Curtis Michael tried to redeem himself by fighting Oilers’ prospect Tyler Schmidt. He just wound up getting punched a lot. This is evidence of my theory that the worst time to fight a guy is on a day when nothing is going your way.
Jordan Schroeder looks much, much better than he did at last year’s Young Stars tournament. After one game, he already has more goals than he scored in the entirety of this tournament last year. (Just goes to show what working one’s bag off can yield.) Still, he can be a lot better. He had long stretches of invisibility, which are awesome if you’re Kevin Bacon, but not if you’re one the Canucks top prospects.
Sebastian Erixon and Anton Rodin both looked like guys that played last year in a league without much physicality. It will be interesting to see how quickly they adjust to this. Rodin was especially disappointing. The big Oiler defenders had no problem muscling him off the puck.
CHATTING WITH DARREN ARCHIBALD
After the game, I had a chance to talk with Darren Archibald, whose two-point performance was perhaps the only highlight of an ugly opening game for the Canucks’ prospects.
HM: You were in on both Canuck goals tonight. Are you proud of your effort tonight or do you feel like you’ve got more to give?

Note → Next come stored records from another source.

(* ===== verification/Syscall.v ===== *)
(** What the exit handlers of file VmxExit do to the guest: the emulation of [syscall] and
    [sysret], writes to MSRs. *)

From S2P Require Import Prelude Vmcs Machine Apic Kvm Vmx VmxState VmxExit.
#[local] Open Scope Z_scope.
#[local] Open Scope cint_scope.

Section syscall.
Context {hw : Type} `{Hardware hw} `{!WritableVmcs hw} `{StackContents hw}.
Implicit Types s : machine hw.

(** The machine after register writes and a log entry. *)
Definition set_reg (r v : Z) s : machine hw :=
  set_vmx (set_vcpu (set_regs (aset (regs (vcpu (m_vmx s))) r (u64 v)) (vcpu (m_vmx s))) (m_vmx s)) s.

Definition logged (fmt : string) s : machine hw := set_log (m_log s ++ [(fmt, [])]) s.

(** One step of a handler from a machine split into its VMCS and the rest. *)
Lemma write_step {A} f x (k : unit → M (machine hw) A) v s :
  f ∈ written_fields →
  (__vmcs_write f x ≫= k) (set_vmcs v s) = k tt (set_vmcs (vmwrite v f x) s).
Proof. intros Hf. by rewrite (bind_done _ _ _ _ _ (vmcs_write_done f x _ Hf)). Qed.

Lemma reg_step {A} r x (k : unit → M (machine hw) A) v s :
  (kvm_register_write r x ≫= k) (set_vmcs v s) = k tt (set_vmcs v (set_reg r x s)).
Proof. done. Qed.

Lemma read_step {A} f (k : Z → M (machine hw) A) v s :
  (__vmcs_read f ≫= k) (set_vmcs v s) = k (vmread v f) (set_vmcs v s).
Proof. done. Qed.

Lemma saved_step {A} i (k : Z → M (machine hw) A) v s :
  (SAVED_MSR i ≫= k) (set_vmcs v s) = k (autoload_guest_value s i) (set_vmcs v s).
Proof. done. Qed.

Lemma skip_step {A} (k : unit → M (machine hw) A) v s :
  (kvm_skip_emulated_instruction ≫= k) (set_vmcs v s) =
    k tt (set_vmcs (write_all (skip_writes v) v) s).
Proof. by rewrite (bind_done _ _ _ _ _ (skip_done _)). Qed.

Lemma segment_step {A} var seg (k : unit → M (machine hw) A) v s :
  0 ≤ seg < 8 →
  (vmx_set_segment var seg ≫= k) (set_vmcs v s) =
    k tt (set_vmcs (write_all (segment_writes var seg) v) s).
Proof. intros Hs. by rewrite (bind_done _ _ _ _ _ (set_segment_done _ _ _ Hs)). Qed.

Lemma last_segment var seg v s :
  0 ≤ seg < 8 →
  vmx_set_segment var seg (set_vmcs v s) =
    Done tt (set_vmcs (write_all (segment_writes var seg) v) s).
Proof. intros Hs. by rewrite set_segment_done. Qed.

(** The segments [handle_syscall] and [handle_sysret] load, up to the [avl] bits. *)
Definition syscall_cs (star avl : Z) : kvm_segment :=
  flat_segment ((star >>> 32) &&& 0xfffc) 11 0 1 0 (u8 avl).
Definition syscall_ss (star avl : Z) : kvm_segment :=
  flat_segment (((star >>> 32) &&& 0xffff) + 8) 3 0 0 1 (u8 avl).
Definition sysret_cs (star avl : Z) : kvm_segment :=
  flat_segment (u16 (((star >>> 48) &&& 0xffff) + 16) ||| 3) 11 3 1 0 (u8 avl).
Definition sysret_ss (star avl : Z) : kvm_segment :=
  flat_segment (u16 (((star >>> 48) &&& 0xffff) + 8) ||| 3) 3 3 0 1 (u8 avl).

(** The address of the instruction after the one that exited. *)
Definition next_rip (v : gmap Z Z) : Z :=
  u64 (vmread v GUEST_RIP + u32 (vmread v VM_EXIT_INSTRUCTION_LEN)).

Definition syscall_writes s (avl avl' : Z) : list (Z * Z) :=
  let star := autoload_guest_value s SAVED_MSR_STAR in
  skip_writes (m_vmcs s)
  ++ [(GUEST_RIP, autoload_guest_value s SAVED_MSR_LSTAR);
      (GUEST_RFLAGS, vmread (m_vmcs s) GUEST_RFLAGS
                     &&& not64 (autoload_guest_value s SAVED_MSR_SYSCALL_MASK))]
  ++ segment_writes (syscall_cs star avl) VCPU_SREG_CS
  ++ segment_writes (syscall_ss star avl') VCPU_SREG_SS.

Lemma handle_syscall_run s :
  ∃ avl avl', handle_syscall s = Done tt
    (set_vmcs (write_all (syscall_writes s avl avl') (m_vmcs s))
      (set_reg VCPU_REGS_R11 (vmread (m_vmcs s) GUEST_RFLAGS)
         (set_reg VCPU_REGS_RCX (next_rip (m_vmcs s)) (logged "syscall!" s)))).
Proof.
  unfold handle_syscall, vmx_get_rip, vmx_set_rip, vmx_get_rflags, vmx_set_rflags, vmcs_readl,
    vmcs_writel. eexists _, _. rewrite (bind_done _ _ s tt (set_vmcs (m_vmcs s) (logged "syscall!" s)) eq_refl).
  assert (vmread (write_all (skip_writes (m_vmcs s)) (m_vmcs s)) GUEST_RIP = next_rip (m_vmcs s)) as E1
    by (rewrite vmread_write_all; by apply wrap_wrap).
  assert (∀ x, vmread (vmwrite (write_all (skip_writes (m_vmcs s)) (m_vmcs s)) GUEST_RIP x) GUEST_RFLAGS
    = vmread (m_vmcs s) GUEST_RFLAGS) as E2
    by (intros x; rewrite vmread_vmwrite_ne by field_ne; by apply unwritten).
  rewrite saved_step, skip_step, read_step, reg_step, E1. cbv beta.
  rewrite write_step by written. rewrite read_step, reg_step, saved_step, E2. cbv beta.
  rewrite write_step by written. rewrite saved_step.
  do 2 (erewrite bind_done by reflexivity). cbv beta.
  rewrite segment_step, last_segment by easy. unfold syscall_writes. rewrite !write_all_app. reflexivity.
Qed.

Definition sysret_writes s (avl avl' : Z) : list (Z * Z) :=
  let star := autoload_guest_value s SAVED_MSR_STAR in
  let r := regs (vcpu (m_vmx s)) in
  [(GUEST_RIP, aget r VCPU_REGS_RCX);
   (GUEST_RFLAGS, (aget r VCPU_REGS_R11 &&& 0x3c7fd7) ||| 2)]
  ++ segment_writes (sysret_cs star avl) VCPU_SREG_CS
  ++ segment_writes (sysret_ss star avl') VCPU_SREG_SS.

Lemma handle_sysret_run s :
  ∃ avl avl', handle_sysret s = Done tt
    (set_vmcs (write_all (sysret_writes s avl avl') (m_vmcs s)) (logged "sysret!" s)).
Proof.
  unfold handle_sysret, vmx_set_rip, vmx_set_rflags, vmcs_writel. eexists _, _.
  rewrite (bind_done _ _ s tt (set_vmcs (m_vmcs s) (logged "sysret!" s)) eq_refl).
  erewrite bind_done by reflexivity. rewrite write_step by written.
  erewrite bind_done by reflexivity. rewrite write_step by written. rewrite saved_step.
  do 2 (erewrite bind_done by reflexivity). cbv beta.
  rewrite segment_step, last_segment by easy. unfold sysret_writes. rewrite !write_all_app. reflexivity.
Qed.

(** The segment register is flat, with these attributes up to [avl], which the source
    leaves to chance. *)
Definition flat_is (v : gmap Z Z) (seg selector ar : Z) : Prop :=
  let sf := kvm_vmx_segment_fields seg in
  vmread v (sf_base sf) = 0 ∧ vmread v (sf_limit sf) = 0xfffff ∧
  vmread v (sf_selector sf) = selector ∧ vmread v (sf_ar_bytes sf) &&& not32 (BIT 12) = ar.

Lemma low_bit_cases x : x &&& 1 = 0 ∨ x &&& 1 = 1.
Proof. rewrite (land_mask 1) by lia. change (2 ^ 1) with 2. divlia. Qed.

(** A segment just written, and one left alone by a write to another. *)
Lemma flat_written sel ty dpl l db avl seg v ar :
  0 ≤ seg < 8 →
  (∀ a, a = 0 ∨ a = 1 → vmx_segment_access_rights (flat_segment 0 ty dpl l db a)
     &&& not32 (BIT 12) = ar) →
  flat_is (write_all (segment_writes (flat_segment sel ty dpl l db avl) seg) v) seg (u16 sel) ar.
Proof.
  intros Hseg Har. destruct (segment_fields_ok seg Hseg) as (_ & Hnd & Hwidths).
  pose proof (access_rights_bounds (flat_segment sel ty dpl l db avl)) as Hb.
  assert (vmx_segment_access_rights (flat_segment sel ty dpl l db avl) =
    vmx_segment_access_rights (flat_segment 0 ty dpl l db (avl &&& 1))) as Ha.
  { unfold vmx_segment_access_rights. cbn [flat_segment sg_type sg_s sg_dpl sg_present sg_avl
      sg_l sg_db sg_g sg_unusable]. by rewrite <- Z.land_assoc. }
  unfold flat_is, segment_field_list, segment_writes in *.
  set (sf := kvm_vmx_segment_fields seg) in *. clearbody sf. cbv zeta in *.
  injection Hwidths as W1 W2 W3 W4. rewrite !NoDup_cons, !not_elem_of_cons in Hnd.
  destruct Hnd as ((N1 & N2 & N3 & _) & (N4 & N5 & _) & (N6 & _) & _).
  rewrite !vmread_write_all. cbn [last_write fst snd flat_segment sg_base sg_limit sg_selector].
  rewrite !Z.eqb_refl, !(proj2 (Z.eqb_neq _ _)) by congruence. rewrite W1, W2, W3, W4.
  rewrite (wrap_small 32 (vmx_segment_access_rights _)), Ha by done.
  rewrite wrap_wrap by done. repeat split. apply Har, low_bit_cases.
Qed.

Lemma segments_disjoint seg seg' f :
  0 ≤ seg < 8 → 0 ≤ seg' < 8 → seg ≠ seg' →
  f ∈ segment_field_list seg' → f ∉ segment_field_list seg.
Proof.
  intros Hs Hs' Hne Hf.
  assert (forallb (λ a, forallb (λ b, (a =? b) || forallb (λ f, bool_decide (f ∉ segment_field_list a))
    (segment_field_list b)) (seqZ 0 8)) (seqZ 0 8) = true) as Hall by (vm_compute; reflexivity).
  apply (forallb_seqZ _ _ _ seg) in Hall; [|lia]. apply (forallb_seqZ _ _ _ seg') in Hall; [|lia].
  cbv beta in Hall. rewrite (proj2 (Z.eqb_neq _ _) Hne) in Hall. cbn [orb] in Hall.
  by apply (forallb_elem _ _ f), bool_decide_eq_true in Hall.
Qed.

Lemma segment_write_other var seg v f :
  f ∉ segment_field_list seg → vmread (write_all (segment_writes var seg) v) f = vmread v f.
Proof.
  intros Hf. unfold segment_field_list, segment_writes in *. rewrite !not_elem_of_cons in Hf.
  apply unwritten. cbn [last_write fst snd]. by rewrite !(proj2 (Z.eqb_neq _ f)) by naive_solver.
Qed.

Lemma flat_other var seg seg' sel ar v :
  0 ≤ seg < 8 → 0 ≤ seg' < 8 → seg ≠ seg' → flat_is v seg' sel ar →
  flat_is (write_all (segment_writes var seg) v) seg' sel ar.
Proof.
  intros Hs Hs' Hne. unfold flat_is. cbv zeta.
  by rewrite !segment_write_other by
    (apply (segments_disjoint seg seg'); try done; unfold segment_field_list; set_solver).
Qed.

(** Fields written before CS and SS. *)
Lemma before_segments cs ss v f :
  f ∉ segment_field_list VCPU_SREG_CS → f ∉ segment_field_list VCPU_SREG_SS →
  vmread (write_all (segment_writes cs VCPU_SREG_CS ++ segment_writes ss VCPU_SREG_SS) v) f =
    vmread v f.
Proof. intros Hc Hs. by rewrite write_all_app, !segment_write_other. Qed.

(** CS and SS after the two writes, for the four kinds of segments written. *)
Lemma flat_pair cs_sel ss_sel dpl avl avl' v :
  dpl = 0 ∨ dpl = 3 →
  let w := write_all (segment_writes (flat_segment cs_sel 11 dpl 1 0 avl) VCPU_SREG_CS
                      ++ segment_writes (flat_segment ss_sel 3 dpl 0 1 avl') VCPU_SREG_SS) v in
  flat_is w VCPU_SREG_CS (u16 cs_sel) (0xa09b + 32 * dpl) ∧
  flat_is w VCPU_SREG_SS (u16 ss_sel) (0xc093 + 32 * dpl).
Proof.
  intros Hd w. unfold w. rewrite write_all_app. split.
  - apply flat_other; try easy. apply flat_written; [easy|].
    by destruct Hd as [->| ->]; intros a [->| ->].
  - apply flat_written; [easy|]. by destruct Hd as [->| ->]; intros a [->| ->].
Qed.

(** C6: Emulated system calls.  [handle_syscall] does what Intel's manual says of
    [syscall]: RCX and R11 get the return address and the flags, RIP is LSTAR, the
    flags lose the bits of the mask, CS and SS are the flat ring-0 segments the STAR MSR
    selects.  When the guest's kernel comes back with the same RCX and R11,
    [handle_sysret] resumes after the [syscall], with the flags it had (those [sysret]
    restores) and the ring-3 segments of STAR; the other registers are the kernel's. *)
Theorem syscall_sysret_correct s :
  length (regs (vcpu (m_vmx s))) = 16%nat → vmcs_ok (m_vmcs s) →
  let star := autoload_guest_value s SAVED_MSR_STAR in
  let rflags := vmread (m_vmcs s) GUEST_RFLAGS in
  ∃ s1 s2,
    handle_syscall s = Done tt s1 ∧
    vmread (m_vmcs s1) GUEST_RIP = u64 (autoload_guest_value s SAVED_MSR_LSTAR) ∧
    (∀ i, 0 ≤ i < 64 → Z.testbit (vmread (m_vmcs s1) GUEST_RFLAGS) i = Z.testbit rflags i &&
       negb (Z.testbit (autoload_guest_value s SAVED_MSR_SYSCALL_MASK) i)) ∧
    aget (regs (vcpu (m_vmx s1))) VCPU_REGS_RCX = next_rip (m_vmcs s) ∧
    aget (regs (vcpu (m_vmx s1))) VCPU_REGS_R11 = rflags ∧
    (∀ r, r ≠ VCPU_REGS_RCX → r ≠ VCPU_REGS_R11 →
       aget (regs (vcpu (m_vmx s1))) r = aget (regs (vcpu (m_vmx s))) r) ∧
    flat_is (m_vmcs s1) VCPU_SREG_CS ((star >>> 32) &&& 0xfffc) 0xa09b ∧
    flat_is (m_vmcs s1) VCPU_SREG_SS (u16 (((star >>> 32) &&& 0xffff) + 8)) 0xc093 ∧
    handle_sysret s1 = Done tt s2 ∧
    vmread (m_vmcs s2) GUEST_RIP = next_rip (m_vmcs s) ∧
    vmread (m_vmcs s2) GUEST_RFLAGS = (rflags &&& 0x3c7fd7) ||| 2 ∧
    flat_is (m_vmcs s2) VCPU_SREG_CS (u16 (((star >>> 48) &&& 0xffff) + 16) ||| 3) 0xa0fb ∧
    flat_is (m_vmcs s2) VCPU_SREG_SS (u16 (((star >>> 48) &&& 0xffff) + 8) ||| 3) 0xc0f3 ∧
    regs (vcpu (m_vmx s2)) = regs (vcpu (m_vmx s1)).
Proof.
  intros Hlen Hok star rflags. pose proof (vmread_bound _ GUEST_RFLAGS Hok) as Hfl.
  change (vmcs_width GUEST_RFLAGS) with 64 in Hfl. fold rflags in Hfl.
  destruct (handle_syscall_run s) as (a & a' & H1).
  set (s1 := set_vmcs _ _) in H1. destruct (handle_sysret_run s1) as (b & b' & H2).
  set (s2 := set_vmcs _ _) in H2. exists s1, s2.
  assert (GUEST_RIP ∉ segment_field_list VCPU_SREG_CS ∧ GUEST_RIP ∉ segment_field_list VCPU_SREG_SS ∧
    GUEST_RFLAGS ∉ segment_field_list VCPU_SREG_CS ∧ GUEST_RFLAGS ∉ segment_field_list VCPU_SREG_SS)
    as (N1 & N2 & N3 & N4) by (split_and!; apply (bool_decide_unpack _); vm_compute; exact I).
  assert (∀ sel, 0 ≤ sel < 2 ^ 16 → u16 (sel ||| 3) = sel ||| 3) as Hor
    by (intros sel Hs; apply wrap_small, lor_bound; done).
  assert (aget (regs (vcpu (m_vmx s1))) VCPU_REGS_RCX = next_rip (m_vmcs s) ∧
    aget (regs (vcpu (m_vmx s1))) VCPU_REGS_R11 = rflags) as [Hrcx Hr11].
  { cbn [s1 set_vmcs m_vmx set_reg set_vmx set_vcpu set_regs vcpu regs logged set_log].
    rewrite aget_aset_ne by done. rewrite !aget_aset_eq by (rewrite ?aset_length, Hlen; done).
    split; [by apply wrap_wrap|by apply wrap_small]. }
  split; [exact H1|].
  assert (m_vmcs s1 = write_all (syscall_writes s a a') (m_vmcs s)) as -> by done.
  assert (m_vmcs s2 = write_all (sysret_writes s1 b b') (m_vmcs s1)) as -> by done.
  unfold syscall_writes, sysret_writes. cbv zeta. rewrite Hrcx, Hr11.
  change (autoload_guest_value s1 SAVED_MSR_STAR) with star. fold star rflags.
  set (w := m_vmcs s1). set (w0 := m_vmcs s) in *.
  rewrite (app_assoc (skip_writes w0)), !(write_all_app (_ ++ _)), (write_all_app [(GUEST_RIP, _); _]).
  rewrite !before_segments by done.
  repeat match goal with |- _ ∧ _ => split end; try done.
  - by rewrite vmread_write_all.
  - intros i Hi. rewrite vmread_write_all. cbn [last_write app skip_writes fst snd].
    change (GUEST_RFLAGS =? GUEST_RFLAGS) with true. cbv iota. change (vmcs_width GUEST_RFLAGS) with 64.
    autorewrite with bits. zbool.
  - intros r Hr1 Hr2. cbn [s1 set_vmcs m_vmx set_reg set_vmx set_vcpu set_regs vcpu regs logged set_log].
    by rewrite !aget_aset_ne by (congruence || easy).
  - rewrite <- (wrap_small 16 ((star >>> 32) &&& 0xfffc)) by (by apply land_bound_r).
    apply (flat_pair _ _ 0); by left.
  - apply (flat_pair _ _ 0); by left.
  - rewrite vmread_write_all. by apply wrap_wrap.
  - rewrite vmread_write_all. apply (wrap_small 64), lor_bound; [done|by apply land_bound_l|done].
  - rewrite <- Hor by (by apply wrap_bound). apply (flat_pair _ _ 3); by right.
  - rewrite <- Hor by (by apply wrap_bound). apply (flat_pair _ _ 3); by right.
Qed.
End syscall.

Lemma syscall_sysret_correct_witness :
  let s := set_vmcs {[ GUEST_RIP := 0x401000; VM_EXIT_INSTRUCTION_LEN := 2; GUEST_RFLAGS := 0x246 ]}
    Concrete.boot in
  let SC := (λ _ _, 0) : StackContents Concrete.cpu in
  vmcs_ok (m_vmcs s) ∧
  ∃ s1 s2, handle_syscall s = Done tt s1 ∧ handle_sysret s1 = Done tt s2 ∧
    vmread (m_vmcs s2) GUEST_RIP = 0x401002.
Proof.
  intros s SC. assert (vmcs_ok (m_vmcs s)) as Hok by (apply (bool_decide_unpack _); vm_compute; exact I).
  split; [exact Hok|].
  destruct (syscall_sysret_correct s eq_refl Hok) as
    (s1 & s2 & H1 & _ & _ & _ & _ & _ & _ & _ & H2 & H3 & _).
  exists s1, s2. split; [exact H1|]. split; [exact H2|]. rewrite H3. vm_compute. reflexivity.
Defined.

DA: I think there’s always room for improvement. Obviously, it’s my first game out there, I got my feet wet, but there’s always room to get better. It’s a good first step but hopefully I can improve throughout the week.
HM: You looked like you were after a really big hit and you never quite got it, so I guess there’s that to look forward to.
DA: It’s not so much the big hit. It’s more about taking somebody out of the play. If you can knock the guy over, it’s a bonus, but as long as you get the guy’s weight off the puck…
HM: Think a game like tonight’s increases chances at the main camp?
DA: I hope so. I’d like to compete for a spot this year, and I’ve just got to show them what I can do out on the ice. Hopefully, I get an invite.
HM: I remember, last year, when Vic Oreskovich came to the team, he said that he was gonna get 10 goals and 10 fights. If you make the team, can you match that?
DA: I think that would probably be possible, yeah.
HM: You’re one of the few guys on the Canucks that’s on Twitter. Think you can overtake Ryan Kesler as the best Canuck tweeter?
DA: I never even knew he was the best tweeter. I’ll have to follow him I guess.
HM: It’s by default.
DA: I guess the job’s still available, then. Maybe I can step in.